DYNAMIC-III validates postoperative ctDNA as a strong prognostic classifier in stage III colon cancer and demonstrates that ctDNA-guided de-escalation can reduce oxaliplatin use and hospitalizations with outcomes that approach standard care. However, ctDNA-guided escalation of conventional chemotherapy does not improve recurrence-free survival, highlighting the need for novel therapeutic strategies for ctDNA-positive patients and for prospective trials that evaluate targeted or immune-based interventions in this high-risk group. Integration of ctDNA into routine practice should be guided by patient values and ideally occur alongside prospective studies designed to improve outcomes for MRD-positive disease.
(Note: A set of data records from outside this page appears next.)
(** C33. An import reads one file, inside its directory.  The source of an adapter is a regular file whose
    resolved path extends the resolved root; whatever chunk is asked for, a download that returns has
    read exactly that file, within the size limit, and what it read is no archive. *)
Theorem import_sandboxed root src s root' source s1 chunk s2 raw s3 :
  CanonicalFileAdapter_init root src s = (Ok (root', source), s1) ->
  fetch limits source chunk s2 = (Ok raw, s3) ->
  (path_parts root' `prefix_of` path_parts source /\ exists s0, fs_is_file source s0 = (Ok true, s1))
  /\ (exists s0, fs_read source s0 = (Ok raw, s3))
  /\ Z.of_nat (length raw) <= max_file_bytes limits
  /\ forall magic, magic ∈ ZIP_MAGIC -> ~ magic `prefix_of` raw.
Proof.
  unfold CanonicalFileAdapter_init, resolve_source, fetch. intros Hi Hf.
  apply sbind_Ok in Hi as (r & t1 & _ & Hi). apply sbind_Ok in Hi as (c & t2 & Hc & Hi). unfold sret in Hi. injection Hi as -> -> ->.
  apply sbind_Ok in Hc as (c' & t3 & _ & Hc). apply sbind_Ok in Hc as (u & t4 & Hu & Hc). apply lift_Ok in Hu as [Hu%raise_if_Ok ->].
  apply sbind_Ok in Hc as (reg & t5 & Hr & Hc). apply sbind_Ok in Hc as (u2 & t6 & Hu2 & Hc). apply lift_Ok in Hu2 as [Hu2%raise_if_Ok ->].
  unfold sret in Hc. injection Hc as -> ->.
  apply sbind_Ok in Hf as (path & t7 & _ & Hf). apply sbind_Ok in Hf as (u3 & t8 & Hu3 & Hf). apply lift_Ok in Hu3 as [Hu3%raise_if_Ok ->].
  apply sbind_Ok in Hf as (raw' & t9 & Hraw & Hf). apply sbind_Ok in Hf as (u4 & t10 & Hu4 & Hf). apply lift_Ok in Hu4 as [Hu4%raise_if_Ok ->].
  apply sbind_Ok in Hf as (u5 & t11 & Hu5 & Hf). apply lift_Ok in Hu5 as [Hu5%raise_if_Ok ->]. unfold sret in Hf. injection Hf as -> ->.
  unfold is_under in Hu. bools. apply String.eqb_eq in Hu3 as ->. subst reg. split_and!; [done|eauto|eauto|done|].
  intros magic Hm Hp. apply list_elem_of_In in Hm. assert (existsb (fun m => has_prefix m raw) ZIP_MAGIC = true) as E; [|congruence].
  apply existsb_exists. exists magic. split; [done|]. by apply bool_decide_eq_true.
Qed.
End Sandbox.

(** ** Exact integers *)

Lemma no_leading_zero s : (1 <? py_len s) && starts_with "0" s = false -> leading_zero s = false.
Proof.
  unfold leading_zero. destruct (starts_with "0" s) eqn:E0; [|done]. rewrite andb_true_r. intros Hl%Z.ltb_ge. cbn.
  destruct s as [|a [|b l]]; [done| |unfold py_len in Hl; cbn [String.length] in Hl; lia].
  cbn in E0. apply Ascii.eqb_eq in E0. by subst a.
Qed.

Lemma digits_text s :
  negb (py_isascii s) || negb (py_isdigit s) = false -> (1 <? py_len s) && starts_with "0" s = false ->
  all_chars is_ascii_digit s = true /\ 0 <= dec_value 0 s /\ str_N (dec_value 0 s) = s.
Proof.
  intros H Hz. bools. assert (all_chars is_ascii_digit s = true) as Hd by by apply isdigit_ascii.
  split_and!; [done|by apply dec_value_nonneg|]. apply str_N_canonical; [done|by intros ->|by apply no_leading_zero].
Qed.

Lemma str_N_not_empty n : is_empty (str_N n) = false.
Proof. destruct (str_N_nonempty n) as (c & t & E). by rewrite E. Qed.

Lemma str_N_checks n : 0 <= n ->
  negb (py_isascii (str_N n)) || negb (py_isdigit (str_N n)) = false /\ (1 <? py_len (str_N n)) && starts_with "0" (str_N n) = false.
Proof.
  intros Hn. pose proof (str_N_all n) as Hd. split.
  - rewrite (digits_ascii _ Hd). unfold py_isdigit. by rewrite (digits_isdigit _ Hd), str_N_not_empty.
  - pose proof (str_N_no_leading_zero n Hn) as Hz. unfold leading_zero in Hz. destruct (starts_with "0" (str_N n)) eqn:E; [|by rewrite andb_false_r].
    cbn [andb] in Hz. apply negb_false_iff, String.eqb_eq in Hz. by rewrite Hz.
Qed.

(** The texts accepted are those of the integers, and of each integer one. *)
Lemma canonical_integer_text_exact text t :
  canonical_integer_text text = Ok t <-> t = text /\ exists n, text = str_Z n.
Proof.
  unfold canonical_integer_text. split.
  - intros H. apply rbind_Ok in H as (u1 & H1%raise_if_Ok & H). apply rbind_Ok in H as (u2 & H2%raise_if_Ok & H).
    apply rbind_Ok in H as (u3 & H3%raise_if_Ok & H). apply Ok_inj in H as <-. split; [done|].
    destruct (digits_text _ H2 H3) as (Hd & Hn & E). destruct (starts_with "-" text) eqn:Hm.
    + destruct text as [|c text]; [done|]. cbn in Hm. apply Ascii.eqb_eq in Hm. subst c. cbn [tail] in *.
      exists (- dec_value 0 text). unfold str_Z. rewrite (proj2 (Z.ltb_lt _ 0)), Z.opp_involutive, E; [done|].
      destruct (Z.eq_dec (dec_value 0 text) 0) as [E0|]; [|lia]. rewrite E0 in E. vm_compute in E. by subst text.
    + exists (dec_value 0 text). unfold str_Z. by rewrite (proj2 (Z.ltb_ge _ 0)), E by lia.
  - intros (-> & n & ->). unfold str_Z. destruct (Z.ltb_spec n 0) as [Hn|Hn].
    + destruct (str_N_checks (- n)) as [C1 C2]; [lia|].
      assert (String.eqb (String "-" (str_N (- n))) "-0" = false) as ->.
      { apply String.eqb_neq. intros [= E]. apply (f_equal (dec_value 0)) in E. rewrite dec_value_str_N in E by lia. change (dec_value 0 "0") with 0 in E. lia. }
      change (starts_with "+" (String "-" (str_N (- n)))) with false. change (starts_with "-" (String "-" (str_N (- n)))) with true.
      cbn [is_empty orb raise_if rbind tail]. rewrite C1. cbn [raise_if rbind]. by rewrite C2.
    + destruct (str_N_checks n) as [C1 C2]; [lia|].
      assert (forall c, is_ascii_digit c = false -> starts_with c (str_N n) = false) as Hs.
      { intros c Hc. rewrite <- (append_nil_r (str_N n)). apply starts_with_digits; [apply str_N_all| |done].
        intros E. pose proof (str_N_not_empty n) as Hne. by rewrite E in Hne. }
      rewrite !Hs, C1 by done. cbn [orb]. rewrite str_N_not_empty.
      assert (String.eqb (str_N n) "-0" = false) as ->; [|cbn [orb raise_if rbind]; by rewrite C2].
      apply String.eqb_neq. intros E. specialize (Hs "-"%char eq_refl). rewrite E in Hs. discriminate Hs.
Qed.

(** A column under an exact name gives the text of an integer. *)
Lemma normalize_scalar_exact target value v :
  is_exact target = true -> normalize_scalar target value = Ok v ->
  exists n, v = VStr (str_Z n) /\ (value = Value (VInt n) \/ value = Value (VStr (str_Z n)) \/ value = Object (str_Z n)).
Proof.
  unfold normalize_scalar. intros ->. intros H. apply rbind_Ok in H as (t & Ht & H). apply Ok_inj in H as <-.
  destruct value as [[| |z| |s| | |]|text]; try discriminate Ht; cbn [canonical_integer] in Ht; apply canonical_integer_text_exact in Ht as (-> & n & E).
  - exists z. eauto.
  - exists n. rewrite E. eauto.
  - exists n. rewrite E. eauto.
Qed.

(** ** Rows are independent, unless they share the declared payload *)

(** [m] neither reads nor changes the state, and its values satisfy [P]. *)
Definition stateless {A} (P : A -> Prop) (m : ST pydict A) : Prop :=
  forall s, m s = (fst (m []), s) /\ forall a, fst (m []) = Ok a -> P a.

Lemma stateless_ret {A} (P : A -> Prop) a : P a -> stateless P (sret a).
Proof. intros Ha s. split; [done|]. by intros a' [= <-]. Qed.
Lemma stateless_lift {A} (P : A -> Prop) r : (forall a, r = Ok a -> P a) -> stateless P (lift r).
Proof. intros Ha s. split; [done|]. intros a. apply Ha. Qed.
Lemma stateless_raise {A} (P : A -> Prop) e : stateless P (sraise e).
Proof. intros s. by split. Qed.

Lemma stateless_bind {A B} (P : A -> Prop) (Q : B -> Prop) (m : ST pydict A) (k : A -> ST pydict B) :
  stateless P m -> (forall a, P a -> stateless Q (k a)) -> stateless Q (sbind m k).
Proof.
  intros Hm Hk s. destruct (Hm s) as [E HP]. destruct (Hm []) as [E0 _]. unfold sbind. rewrite E, E0.
  destruct (fst (m [])) as [a|e]; [|done]. exact (Hk a (HP a eq_refl) s).
Qed.

(** No field of the event is the declared dictionary. *)
Definition own_fields (event : Draft) : Prop := map_Forall (fun _ sl => sl <> DeclaredPayload) event.

Lemma assign_own event target value : own_fields event -> stateless own_fields (assign event target value).
Proof.
  unfold assign. intros He. destruct (py_startswith _ target); [|apply stateless_ret; by apply map_Forall_insert_2].
  destruct (event !! "payload") as [[v|]|] eqn:E; cbn [default].
  - destruct v; try apply stateless_raise. apply stateless_ret. by apply map_Forall_insert_2.
  - exfalso. by apply (He _ _ E).
  - apply stateless_ret. by apply map_Forall_insert_2.
Qed.

Lemma sfold_own {A} (f : Draft -> A -> ST pydict Draft) l :
  (forall x, x ∈ l -> forall event, own_fields event -> stateless own_fields (f event x)) ->
  forall event, own_fields event -> stateless own_fields (sfold f event l).
Proof.
  induction l as [|x l IH]; intros Hf event He; cbn [sfold]; [by apply stateless_ret|].
  eapply stateless_bind; [by apply Hf; [apply list_elem_of_here|]|]. intros e' He'. apply IH; [|done].
  intros y Hy. apply Hf. by apply list_elem_of_further.
Qed.

Section Independent.
Variable declaration : ImportDeclaration.
Hypothesis Hdefault : existsb is_payload_default (im_defaults declaration) = false.

Lemma draft_row_own row : stateless own_fields (draft_row declaration row).
Proof.
  unfold draft_row. eapply stateless_bind.
  { apply (sfold_own _ _); [|by unfold own_fields]. intros d Hd event He. unfold assign_default.
    assert (is_payload_default d = false) as -> by (by apply not_true_iff_false; intros E; apply not_true_iff_false in Hdefault; apply Hdefault;
      apply existsb_exists; exists d; split; [apply list_elem_of_In|]).
    by apply assign_own. }
  intros e He. eapply stateless_bind.
  { apply (sfold_own _ _); [|exact He]. intros m _ event Hev. unfold assign_column.
    eapply (stateless_bind (fun _ => True)); [by apply stateless_lift|]. intros value _.
    eapply (stateless_bind (fun _ => True)); [by apply stateless_lift|]. intros v _. by apply assign_own. }
  intros e' He'. eapply (stateless_bind (fun _ => True)); [by apply stateless_lift|]. intros _ _. by apply stateless_ret.
Qed.

Lemma event_value_own shared event : own_fields event -> event_value shared event = event_value [] event.
Proof.
  intros He. unfold event_value. do 2 f_equal. apply map_ext_in. intros [k sl] Hin. apply list_elem_of_In, elem_of_map_to_list in Hin. cbn.
  destruct sl; [done|]. exfalso. by apply (He _ _ Hin).
Qed.

(** The event of one row. *)
Definition row_event (row : SourceRow) : result pyval := let! event := fst (draft_row declaration row []) in Ok (event_value [] event).

Lemma draft_rows_own rows s :
  draft_rows declaration rows s = (rmap (fun row => fst (draft_row declaration row [])) rows, s)
  /\ forall l, rmap (fun row => fst (draft_row declaration row [])) rows = Ok l -> Forall own_fields l.
Proof.
  induction rows as [|row rows [IH1 IH2]]; [by split; [|intros l [= <-]; constructor]|]. cbn [draft_rows rmap]. unfold sbind.
  destruct (draft_row_own row s) as [E HP]. rewrite E. destruct (fst (draft_row declaration row [])) as [e|]; [|by split].
  rewrite IH1. cbn [rbind]. destruct (rmap _ rows) as [l|]; [|by split]. cbn [rbind]. split; [done|].
  intros l' [= <-]. constructor; [by apply HP|by apply IH2].
Qed.
End Independent.

Lemma has_required_fields event :
  has_required event = true -> forall k, k ∈ map fst (map_to_list event) <-> k ∈ REQUIRED_TOP_LEVEL.
Proof.
  unfold has_required. intros H%bool_decide_eq_true k.
  assert (k ∈@{gset string} dom event <-> k ∈ REQUIRED_TOP_LEVEL) as <- by (rewrite H; apply elem_of_list_to_set).
  rewrite elem_of_mapl. rewrite (elem_of_dom event k). split.
  - intros ([k' sl] & -> & Hin%elem_of_map_to_list). cbn. by exists sl.
  - intros [sl Hsl]. exists (k, sl). split; [done|]. by apply elem_of_map_to_list.
Qed.

Lemma draft_row_required declaration row s event s' : draft_row declaration row s = (Ok event, s') -> has_required event = true.
Proof.
  unfold draft_row. intros H. apply sbind_Ok in H as (e1 & s1 & _ & H). apply sbind_Ok in H as (e2 & s2 & _ & H).
  apply sbind_Ok in H as (u & s3 & Hu & H). apply lift_Ok in Hu as [Hu%raise_if_Ok ->]. unfold sret in H. injection H as <- <-. by bools.
Qed.

(** Rows are imported independently of each other.  Unless the declaration has a dictionary as its
    default for the payload, a batch is the list of the events of its rows, each a function of its row
    and the declaration alone; the computation leaves the declaration as it was; and every event has
    exactly the nine canonical fields, each once. *)
Theorem import_rows_independent declaration rows s :
  existsb is_payload_default (im_defaults declaration) = false ->
  batch_of declaration rows s = (rmap (row_event declaration) rows, s)
  /\ forall row v, row_event declaration row = Ok v ->
     exists fields, v = VDict (obj fields) /\ NoDup (map fst fields) /\ forall k, k ∈ map fst fields <-> k ∈ REQUIRED_TOP_LEVEL.
Proof.
  intros Hd. split.
  - destruct (draft_rows_own declaration Hd rows s) as [E HP]. unfold batch_of, sbind. rewrite E. clear E. revert HP. unfold row_event.
    induction rows as [|row rows IH]; intros HP; [done|]. cbn [rmap] in *.
    destruct (fst (draft_row declaration row [])) as [e|]; [|done]. cbn [rbind] in *.
    destruct (rmap (fun row => fst (draft_row declaration row [])) rows) as [l|]; cbn [rbind] in *.
    + specialize (HP _ eq_refl). apply Forall_cons in HP as [He Hl]. unfold gets in *.
      assert (forall l', Ok l = Ok l' -> Forall own_fields l') as Hl' by by intros l' [= <-].
      specialize (IH Hl'). injection IH as IH. rewrite <- IH. cbn [rbind map]. do 2 f_equal. by rewrite (event_value_own s e He).
    + assert (forall l', Raise e0 = Ok l' -> Forall own_fields l') as Hl' by done. specialize (IH Hl'). injection IH as IH. by rewrite <- IH.
  - intros row v H. unfold row_event in H. apply rbind_Ok in H as (event & He & H). apply Ok_inj in H as <-. unfold event_value.
    destruct (draft_row declaration row []) as [r s'] eqn:E. cbn in He. subst r. apply draft_row_required in E.
    eexists. split; [reflexivity|]. rewrite map_map. cbn [fst]. split.
    + exact (NoDup_fst_map_to_list event).
    + by apply has_required_fields.
Qed.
Funding and clinicaltrials.gov

Trial registration: Australian New Zealand Clinical Trials Registry Identifier: ACTRN12617001566325. The study was performed by the AGITG DYNAMIC-III Study Group in collaboration with the Canadian Cancer Trials Group. Full funding disclosures are provided in the primary manuscript (Tie J et al., Nat Med. 2025).

References

1. Tie J, Wang Y, Loree JM, Cohen JD, Wong R, Price T, Tebbutt NC, Gebski V, Espinoza D, Burge M, Harris S, Lynam J, Lee B, Lee MM, Breadner D, Debrincat M, Foroughi S, Chantrill L, Lim SH, Gill S, O’Callaghan C, Ptak J, Silliman N, Dobbyn L, Popoli M, Bettegowda C, Papadopoulos N, Kinzler KW, Vogelstein B, Gibbs P; AGITG DYNAMIC-III Study Group. Circulating tumor DNA-guided adjuvant therapy in locally advanced colon cancer: the randomized phase 2/3 DYNAMIC-III trial. Nat Med. 2025 Oct 20. doi: 10.1038/s41591-025-04030-w. Epub ahead of print. PMID: 41115959.